─── DATA RECORDS ───

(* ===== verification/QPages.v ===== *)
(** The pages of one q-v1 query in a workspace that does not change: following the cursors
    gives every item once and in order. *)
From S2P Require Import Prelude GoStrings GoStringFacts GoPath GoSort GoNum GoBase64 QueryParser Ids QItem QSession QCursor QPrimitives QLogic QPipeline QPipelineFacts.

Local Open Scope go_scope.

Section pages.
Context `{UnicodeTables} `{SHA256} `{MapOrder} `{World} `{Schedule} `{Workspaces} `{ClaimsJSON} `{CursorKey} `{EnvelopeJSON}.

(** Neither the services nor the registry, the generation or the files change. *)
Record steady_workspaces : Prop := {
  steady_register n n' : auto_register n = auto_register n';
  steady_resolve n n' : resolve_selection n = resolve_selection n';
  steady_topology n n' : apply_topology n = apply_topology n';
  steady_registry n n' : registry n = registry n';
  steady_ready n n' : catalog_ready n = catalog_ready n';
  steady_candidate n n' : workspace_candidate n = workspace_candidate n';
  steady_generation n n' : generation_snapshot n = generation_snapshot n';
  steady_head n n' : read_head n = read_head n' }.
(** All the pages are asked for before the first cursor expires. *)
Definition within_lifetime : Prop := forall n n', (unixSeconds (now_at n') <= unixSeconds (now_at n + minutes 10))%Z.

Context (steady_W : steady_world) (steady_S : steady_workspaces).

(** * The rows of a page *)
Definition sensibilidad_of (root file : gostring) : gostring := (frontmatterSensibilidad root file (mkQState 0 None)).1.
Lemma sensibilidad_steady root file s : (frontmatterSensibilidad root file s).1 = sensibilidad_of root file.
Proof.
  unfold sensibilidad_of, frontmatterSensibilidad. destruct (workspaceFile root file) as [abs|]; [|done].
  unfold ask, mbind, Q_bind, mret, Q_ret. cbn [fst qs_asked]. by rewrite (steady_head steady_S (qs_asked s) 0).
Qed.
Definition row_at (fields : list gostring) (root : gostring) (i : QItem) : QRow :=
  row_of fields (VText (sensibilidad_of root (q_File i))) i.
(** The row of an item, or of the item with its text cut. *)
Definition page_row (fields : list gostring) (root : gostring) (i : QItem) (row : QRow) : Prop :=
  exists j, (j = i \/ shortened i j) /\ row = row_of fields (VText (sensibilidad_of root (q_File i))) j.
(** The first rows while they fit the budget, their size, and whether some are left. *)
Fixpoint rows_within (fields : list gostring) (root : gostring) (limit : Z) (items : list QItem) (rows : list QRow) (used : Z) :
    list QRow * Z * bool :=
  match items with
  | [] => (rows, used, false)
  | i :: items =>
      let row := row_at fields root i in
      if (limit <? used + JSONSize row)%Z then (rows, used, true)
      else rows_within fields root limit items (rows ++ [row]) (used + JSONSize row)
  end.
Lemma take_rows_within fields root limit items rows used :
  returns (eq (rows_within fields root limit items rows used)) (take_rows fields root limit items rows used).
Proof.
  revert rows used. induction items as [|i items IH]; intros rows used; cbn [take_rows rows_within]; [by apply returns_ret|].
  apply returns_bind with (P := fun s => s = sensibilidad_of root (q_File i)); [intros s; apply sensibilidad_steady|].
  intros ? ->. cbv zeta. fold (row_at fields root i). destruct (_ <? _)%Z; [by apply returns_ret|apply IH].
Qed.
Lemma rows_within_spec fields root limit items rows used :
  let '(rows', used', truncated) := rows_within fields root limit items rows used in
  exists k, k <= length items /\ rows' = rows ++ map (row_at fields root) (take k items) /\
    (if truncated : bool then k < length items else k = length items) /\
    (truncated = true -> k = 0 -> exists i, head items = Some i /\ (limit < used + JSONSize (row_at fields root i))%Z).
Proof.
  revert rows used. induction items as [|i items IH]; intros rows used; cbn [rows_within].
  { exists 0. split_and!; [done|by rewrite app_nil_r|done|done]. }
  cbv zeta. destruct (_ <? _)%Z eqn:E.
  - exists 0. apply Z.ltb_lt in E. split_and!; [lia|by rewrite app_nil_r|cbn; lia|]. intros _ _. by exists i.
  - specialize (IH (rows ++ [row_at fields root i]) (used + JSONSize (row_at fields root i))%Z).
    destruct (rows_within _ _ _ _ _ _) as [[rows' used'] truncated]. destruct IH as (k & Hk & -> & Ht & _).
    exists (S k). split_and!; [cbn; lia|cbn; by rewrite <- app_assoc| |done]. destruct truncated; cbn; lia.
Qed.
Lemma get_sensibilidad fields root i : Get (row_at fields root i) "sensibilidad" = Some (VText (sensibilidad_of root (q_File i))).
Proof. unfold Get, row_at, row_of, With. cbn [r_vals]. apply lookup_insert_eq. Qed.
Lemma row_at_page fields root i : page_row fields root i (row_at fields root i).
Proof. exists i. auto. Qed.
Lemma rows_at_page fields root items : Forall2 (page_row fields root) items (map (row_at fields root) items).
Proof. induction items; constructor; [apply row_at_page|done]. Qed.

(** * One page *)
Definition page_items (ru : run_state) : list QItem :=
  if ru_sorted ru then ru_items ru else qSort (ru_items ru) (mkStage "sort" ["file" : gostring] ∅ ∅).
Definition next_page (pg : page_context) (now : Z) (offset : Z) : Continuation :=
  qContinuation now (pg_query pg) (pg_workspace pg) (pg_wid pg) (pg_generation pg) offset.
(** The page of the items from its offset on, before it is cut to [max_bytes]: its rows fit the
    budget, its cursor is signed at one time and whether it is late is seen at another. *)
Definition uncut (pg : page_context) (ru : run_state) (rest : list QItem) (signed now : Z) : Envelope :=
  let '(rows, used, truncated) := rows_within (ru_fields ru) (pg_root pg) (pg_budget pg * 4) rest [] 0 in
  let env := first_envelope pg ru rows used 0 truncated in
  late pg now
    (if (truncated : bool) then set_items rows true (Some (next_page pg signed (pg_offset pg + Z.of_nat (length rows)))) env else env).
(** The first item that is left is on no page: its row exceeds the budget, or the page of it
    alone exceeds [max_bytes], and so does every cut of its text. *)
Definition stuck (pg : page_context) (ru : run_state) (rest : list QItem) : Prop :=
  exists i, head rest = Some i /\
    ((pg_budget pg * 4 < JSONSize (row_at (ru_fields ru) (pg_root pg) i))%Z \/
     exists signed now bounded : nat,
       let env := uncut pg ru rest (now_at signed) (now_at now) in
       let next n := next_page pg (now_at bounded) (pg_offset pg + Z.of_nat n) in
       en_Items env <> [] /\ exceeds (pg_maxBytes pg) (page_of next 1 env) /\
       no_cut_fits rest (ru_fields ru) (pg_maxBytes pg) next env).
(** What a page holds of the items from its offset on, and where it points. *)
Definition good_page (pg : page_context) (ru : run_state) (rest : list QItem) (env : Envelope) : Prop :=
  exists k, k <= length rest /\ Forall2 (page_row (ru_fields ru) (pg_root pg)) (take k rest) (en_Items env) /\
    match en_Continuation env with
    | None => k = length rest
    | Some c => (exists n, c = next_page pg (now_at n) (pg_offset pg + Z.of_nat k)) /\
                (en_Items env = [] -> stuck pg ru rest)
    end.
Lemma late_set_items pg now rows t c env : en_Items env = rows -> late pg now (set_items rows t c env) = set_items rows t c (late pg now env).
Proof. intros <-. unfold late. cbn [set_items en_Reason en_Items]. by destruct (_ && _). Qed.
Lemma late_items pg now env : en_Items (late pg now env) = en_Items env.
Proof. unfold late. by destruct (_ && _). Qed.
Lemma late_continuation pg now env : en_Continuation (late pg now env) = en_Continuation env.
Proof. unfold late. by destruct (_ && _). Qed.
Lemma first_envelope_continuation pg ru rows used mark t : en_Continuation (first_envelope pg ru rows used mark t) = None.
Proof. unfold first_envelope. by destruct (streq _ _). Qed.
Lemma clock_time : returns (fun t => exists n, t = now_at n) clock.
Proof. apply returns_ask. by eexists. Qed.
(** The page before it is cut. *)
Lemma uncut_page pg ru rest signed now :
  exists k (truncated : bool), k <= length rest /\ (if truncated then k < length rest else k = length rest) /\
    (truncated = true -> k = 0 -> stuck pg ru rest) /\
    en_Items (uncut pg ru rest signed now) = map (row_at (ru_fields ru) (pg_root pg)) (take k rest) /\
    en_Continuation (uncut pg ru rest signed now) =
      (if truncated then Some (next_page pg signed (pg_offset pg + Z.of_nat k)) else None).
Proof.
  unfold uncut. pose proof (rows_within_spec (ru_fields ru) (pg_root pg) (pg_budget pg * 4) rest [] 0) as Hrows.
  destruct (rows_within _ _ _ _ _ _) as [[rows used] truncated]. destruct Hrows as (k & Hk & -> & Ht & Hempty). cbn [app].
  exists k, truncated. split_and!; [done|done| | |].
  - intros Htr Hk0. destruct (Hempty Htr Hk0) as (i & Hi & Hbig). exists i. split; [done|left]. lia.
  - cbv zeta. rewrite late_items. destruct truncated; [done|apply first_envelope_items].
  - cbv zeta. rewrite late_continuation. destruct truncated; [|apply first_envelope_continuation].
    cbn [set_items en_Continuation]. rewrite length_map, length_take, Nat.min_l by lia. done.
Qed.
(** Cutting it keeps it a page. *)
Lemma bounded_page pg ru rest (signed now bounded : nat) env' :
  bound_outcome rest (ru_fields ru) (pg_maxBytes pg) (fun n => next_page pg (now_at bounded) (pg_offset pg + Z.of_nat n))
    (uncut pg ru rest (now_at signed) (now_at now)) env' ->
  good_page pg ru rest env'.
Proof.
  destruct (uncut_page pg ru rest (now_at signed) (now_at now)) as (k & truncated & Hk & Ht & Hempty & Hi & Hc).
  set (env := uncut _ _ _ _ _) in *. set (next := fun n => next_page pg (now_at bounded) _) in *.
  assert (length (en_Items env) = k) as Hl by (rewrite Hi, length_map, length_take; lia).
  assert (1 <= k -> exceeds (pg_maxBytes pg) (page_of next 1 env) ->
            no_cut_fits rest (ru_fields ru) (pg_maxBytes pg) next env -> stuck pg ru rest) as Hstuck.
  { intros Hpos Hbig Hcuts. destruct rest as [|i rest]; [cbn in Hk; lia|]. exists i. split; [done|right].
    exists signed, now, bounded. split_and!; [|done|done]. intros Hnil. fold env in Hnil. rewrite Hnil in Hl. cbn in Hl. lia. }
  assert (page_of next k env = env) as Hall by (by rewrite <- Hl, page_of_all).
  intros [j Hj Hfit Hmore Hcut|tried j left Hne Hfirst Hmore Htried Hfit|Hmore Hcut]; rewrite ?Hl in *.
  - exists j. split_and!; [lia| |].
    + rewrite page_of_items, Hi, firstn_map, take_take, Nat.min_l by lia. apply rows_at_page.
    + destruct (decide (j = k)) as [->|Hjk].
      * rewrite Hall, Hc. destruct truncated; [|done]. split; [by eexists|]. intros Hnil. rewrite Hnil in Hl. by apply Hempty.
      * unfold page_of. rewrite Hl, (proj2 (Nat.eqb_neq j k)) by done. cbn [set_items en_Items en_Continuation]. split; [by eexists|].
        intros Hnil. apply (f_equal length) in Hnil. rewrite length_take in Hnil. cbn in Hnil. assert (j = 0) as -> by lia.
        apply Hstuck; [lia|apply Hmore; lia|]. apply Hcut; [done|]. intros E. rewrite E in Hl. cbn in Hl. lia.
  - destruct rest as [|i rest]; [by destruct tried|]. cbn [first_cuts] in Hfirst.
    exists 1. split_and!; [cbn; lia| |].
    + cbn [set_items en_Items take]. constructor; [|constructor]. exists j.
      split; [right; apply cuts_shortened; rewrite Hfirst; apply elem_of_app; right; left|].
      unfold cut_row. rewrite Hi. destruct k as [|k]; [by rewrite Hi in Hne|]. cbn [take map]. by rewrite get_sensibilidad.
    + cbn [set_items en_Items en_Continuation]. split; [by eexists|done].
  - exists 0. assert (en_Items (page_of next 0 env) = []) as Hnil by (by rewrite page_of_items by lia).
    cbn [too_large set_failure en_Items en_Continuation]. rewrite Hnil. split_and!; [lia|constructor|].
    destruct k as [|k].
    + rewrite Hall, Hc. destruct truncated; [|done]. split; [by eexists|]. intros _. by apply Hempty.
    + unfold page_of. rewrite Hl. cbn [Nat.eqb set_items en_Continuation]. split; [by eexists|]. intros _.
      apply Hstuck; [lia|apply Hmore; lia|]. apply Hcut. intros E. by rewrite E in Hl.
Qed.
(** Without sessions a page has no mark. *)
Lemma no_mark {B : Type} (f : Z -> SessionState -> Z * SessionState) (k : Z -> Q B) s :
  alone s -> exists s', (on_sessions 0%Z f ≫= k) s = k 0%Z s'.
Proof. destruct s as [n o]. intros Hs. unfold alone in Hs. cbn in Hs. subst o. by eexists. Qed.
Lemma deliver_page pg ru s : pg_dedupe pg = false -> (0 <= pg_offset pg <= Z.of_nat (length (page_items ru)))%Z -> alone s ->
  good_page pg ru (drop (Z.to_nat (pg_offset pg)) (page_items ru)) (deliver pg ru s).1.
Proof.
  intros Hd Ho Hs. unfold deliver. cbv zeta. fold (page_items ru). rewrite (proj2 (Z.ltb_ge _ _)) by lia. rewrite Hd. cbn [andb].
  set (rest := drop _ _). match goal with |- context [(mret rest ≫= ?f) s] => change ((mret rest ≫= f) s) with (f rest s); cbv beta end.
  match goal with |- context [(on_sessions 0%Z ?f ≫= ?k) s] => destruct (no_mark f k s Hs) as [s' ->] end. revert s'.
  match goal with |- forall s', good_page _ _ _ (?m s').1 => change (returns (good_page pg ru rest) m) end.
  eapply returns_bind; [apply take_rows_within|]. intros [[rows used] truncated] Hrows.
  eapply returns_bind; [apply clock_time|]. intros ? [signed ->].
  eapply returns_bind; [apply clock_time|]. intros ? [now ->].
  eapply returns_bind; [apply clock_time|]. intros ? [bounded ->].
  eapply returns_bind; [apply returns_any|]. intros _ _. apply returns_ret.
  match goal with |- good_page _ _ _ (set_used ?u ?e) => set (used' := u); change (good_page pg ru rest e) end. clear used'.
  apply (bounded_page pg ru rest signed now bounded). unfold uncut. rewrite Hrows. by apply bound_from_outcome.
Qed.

───

Take from the material above the lines running from the one with "else rows_within fields" through the one with "(if truncated : bool", and repeat them exactly, with nothing else.

RESPONSE –
      else rows_within fields root limit items (rows ++ [row]) (used + JSONSize row)
  end.
Lemma take_rows_within fields root limit items rows used :
  returns (eq (rows_within fields root limit items rows used)) (take_rows fields root limit items rows used).
Proof.
  revert rows used. induction items as [|i items IH]; intros rows used; cbn [take_rows rows_within]; [by apply returns_ret|].
  apply returns_bind with (P := fun s => s = sensibilidad_of root (q_File i)); [intros s; apply sensibilidad_steady|].
  intros ? ->. cbv zeta. fold (row_at fields root i). destruct (_ <? _)%Z; [by apply returns_ret|apply IH].
Qed.
Lemma rows_within_spec fields root limit items rows used :
  let '(rows', used', truncated) := rows_within fields root limit items rows used in
  exists k, k <= length items /\ rows' = rows ++ map (row_at fields root) (take k items) /\
    (if truncated : bool then k < length items else k = length items) /\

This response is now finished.